### What to do
Report every line below that carries the word "apply".

### Extracted entries
=== Section Start ===
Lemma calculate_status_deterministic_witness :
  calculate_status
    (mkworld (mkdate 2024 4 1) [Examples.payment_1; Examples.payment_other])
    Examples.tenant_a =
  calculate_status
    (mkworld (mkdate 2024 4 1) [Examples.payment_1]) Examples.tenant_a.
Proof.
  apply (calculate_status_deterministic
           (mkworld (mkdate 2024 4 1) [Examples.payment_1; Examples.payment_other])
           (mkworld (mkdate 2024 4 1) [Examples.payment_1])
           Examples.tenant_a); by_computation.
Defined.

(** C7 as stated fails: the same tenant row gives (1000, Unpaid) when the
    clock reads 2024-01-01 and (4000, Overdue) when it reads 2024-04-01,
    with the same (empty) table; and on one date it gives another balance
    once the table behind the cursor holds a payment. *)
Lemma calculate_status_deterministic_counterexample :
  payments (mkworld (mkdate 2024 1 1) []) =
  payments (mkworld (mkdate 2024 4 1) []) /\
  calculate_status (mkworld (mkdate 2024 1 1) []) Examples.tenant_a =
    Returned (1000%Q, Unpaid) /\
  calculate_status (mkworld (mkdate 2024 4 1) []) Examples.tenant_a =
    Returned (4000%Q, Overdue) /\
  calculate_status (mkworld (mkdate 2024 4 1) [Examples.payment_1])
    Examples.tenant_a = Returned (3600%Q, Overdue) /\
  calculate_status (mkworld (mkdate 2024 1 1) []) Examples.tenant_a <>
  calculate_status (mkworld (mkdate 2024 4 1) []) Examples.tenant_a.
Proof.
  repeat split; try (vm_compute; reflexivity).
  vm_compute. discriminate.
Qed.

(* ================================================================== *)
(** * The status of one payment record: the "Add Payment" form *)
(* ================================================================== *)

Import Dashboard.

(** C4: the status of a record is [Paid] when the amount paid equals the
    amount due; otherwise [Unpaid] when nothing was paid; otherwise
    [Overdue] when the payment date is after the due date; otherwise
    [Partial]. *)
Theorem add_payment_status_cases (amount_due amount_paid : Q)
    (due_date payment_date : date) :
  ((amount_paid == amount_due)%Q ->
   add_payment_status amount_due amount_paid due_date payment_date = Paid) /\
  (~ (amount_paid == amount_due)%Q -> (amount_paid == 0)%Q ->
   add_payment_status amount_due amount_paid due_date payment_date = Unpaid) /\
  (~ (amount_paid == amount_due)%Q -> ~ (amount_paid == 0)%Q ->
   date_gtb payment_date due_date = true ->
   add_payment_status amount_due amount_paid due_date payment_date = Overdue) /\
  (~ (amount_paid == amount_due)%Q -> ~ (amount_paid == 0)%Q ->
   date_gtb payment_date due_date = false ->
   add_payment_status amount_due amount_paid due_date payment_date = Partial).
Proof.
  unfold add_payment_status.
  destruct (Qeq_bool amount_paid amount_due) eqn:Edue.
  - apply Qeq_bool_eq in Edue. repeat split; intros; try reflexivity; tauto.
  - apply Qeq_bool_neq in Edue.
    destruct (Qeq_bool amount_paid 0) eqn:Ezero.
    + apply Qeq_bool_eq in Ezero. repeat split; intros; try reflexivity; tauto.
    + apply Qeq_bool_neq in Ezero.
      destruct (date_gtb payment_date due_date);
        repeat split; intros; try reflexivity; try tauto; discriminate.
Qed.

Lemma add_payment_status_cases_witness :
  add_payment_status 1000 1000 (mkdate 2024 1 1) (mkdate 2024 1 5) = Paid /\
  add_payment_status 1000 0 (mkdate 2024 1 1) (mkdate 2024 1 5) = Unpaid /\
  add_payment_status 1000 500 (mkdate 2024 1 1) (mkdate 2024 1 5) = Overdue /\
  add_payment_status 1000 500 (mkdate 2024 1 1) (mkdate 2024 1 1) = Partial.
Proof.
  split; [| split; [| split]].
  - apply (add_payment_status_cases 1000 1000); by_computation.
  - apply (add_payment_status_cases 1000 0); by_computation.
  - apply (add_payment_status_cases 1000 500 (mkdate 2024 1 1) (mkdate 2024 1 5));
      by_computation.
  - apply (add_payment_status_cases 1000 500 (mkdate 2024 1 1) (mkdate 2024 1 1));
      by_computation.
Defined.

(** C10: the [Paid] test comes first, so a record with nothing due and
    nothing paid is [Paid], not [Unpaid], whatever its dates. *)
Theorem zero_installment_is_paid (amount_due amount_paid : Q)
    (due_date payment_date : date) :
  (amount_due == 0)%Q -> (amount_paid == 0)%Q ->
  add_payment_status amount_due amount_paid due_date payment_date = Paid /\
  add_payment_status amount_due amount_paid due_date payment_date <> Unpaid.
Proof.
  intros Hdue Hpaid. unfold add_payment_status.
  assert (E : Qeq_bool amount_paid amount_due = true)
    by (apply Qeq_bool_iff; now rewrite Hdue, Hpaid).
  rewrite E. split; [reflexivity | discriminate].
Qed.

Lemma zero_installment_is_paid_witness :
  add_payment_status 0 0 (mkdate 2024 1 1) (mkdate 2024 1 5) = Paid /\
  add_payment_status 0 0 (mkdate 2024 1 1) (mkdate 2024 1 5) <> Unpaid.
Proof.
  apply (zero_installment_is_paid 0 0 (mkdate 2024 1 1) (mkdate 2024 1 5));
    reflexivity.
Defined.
=== Section End ===
### Expected answer
  apply (calculate_status_deterministic
  - apply Qeq_bool_eq in Edue. repeat split; intros; try reflexivity; tauto.
  - apply Qeq_bool_neq in Edue.
    + apply Qeq_bool_eq in Ezero. repeat split; intros; try reflexivity; tauto.
    + apply Qeq_bool_neq in Ezero.
  - apply (add_payment_status_cases 1000 1000); by_computation.
  - apply (add_payment_status_cases 1000 0); by_computation.
  - apply (add_payment_status_cases 1000 500 (mkdate 2024 1 1) (mkdate 2024 1 5));
  - apply (add_payment_status_cases 1000 500 (mkdate 2024 1 1) (mkdate 2024 1 1));
    by (apply Qeq_bool_iff; now rewrite Hdue, Hpaid).
  apply (zero_installment_is_paid 0 0 (mkdate 2024 1 1) (mkdate 2024 1 5));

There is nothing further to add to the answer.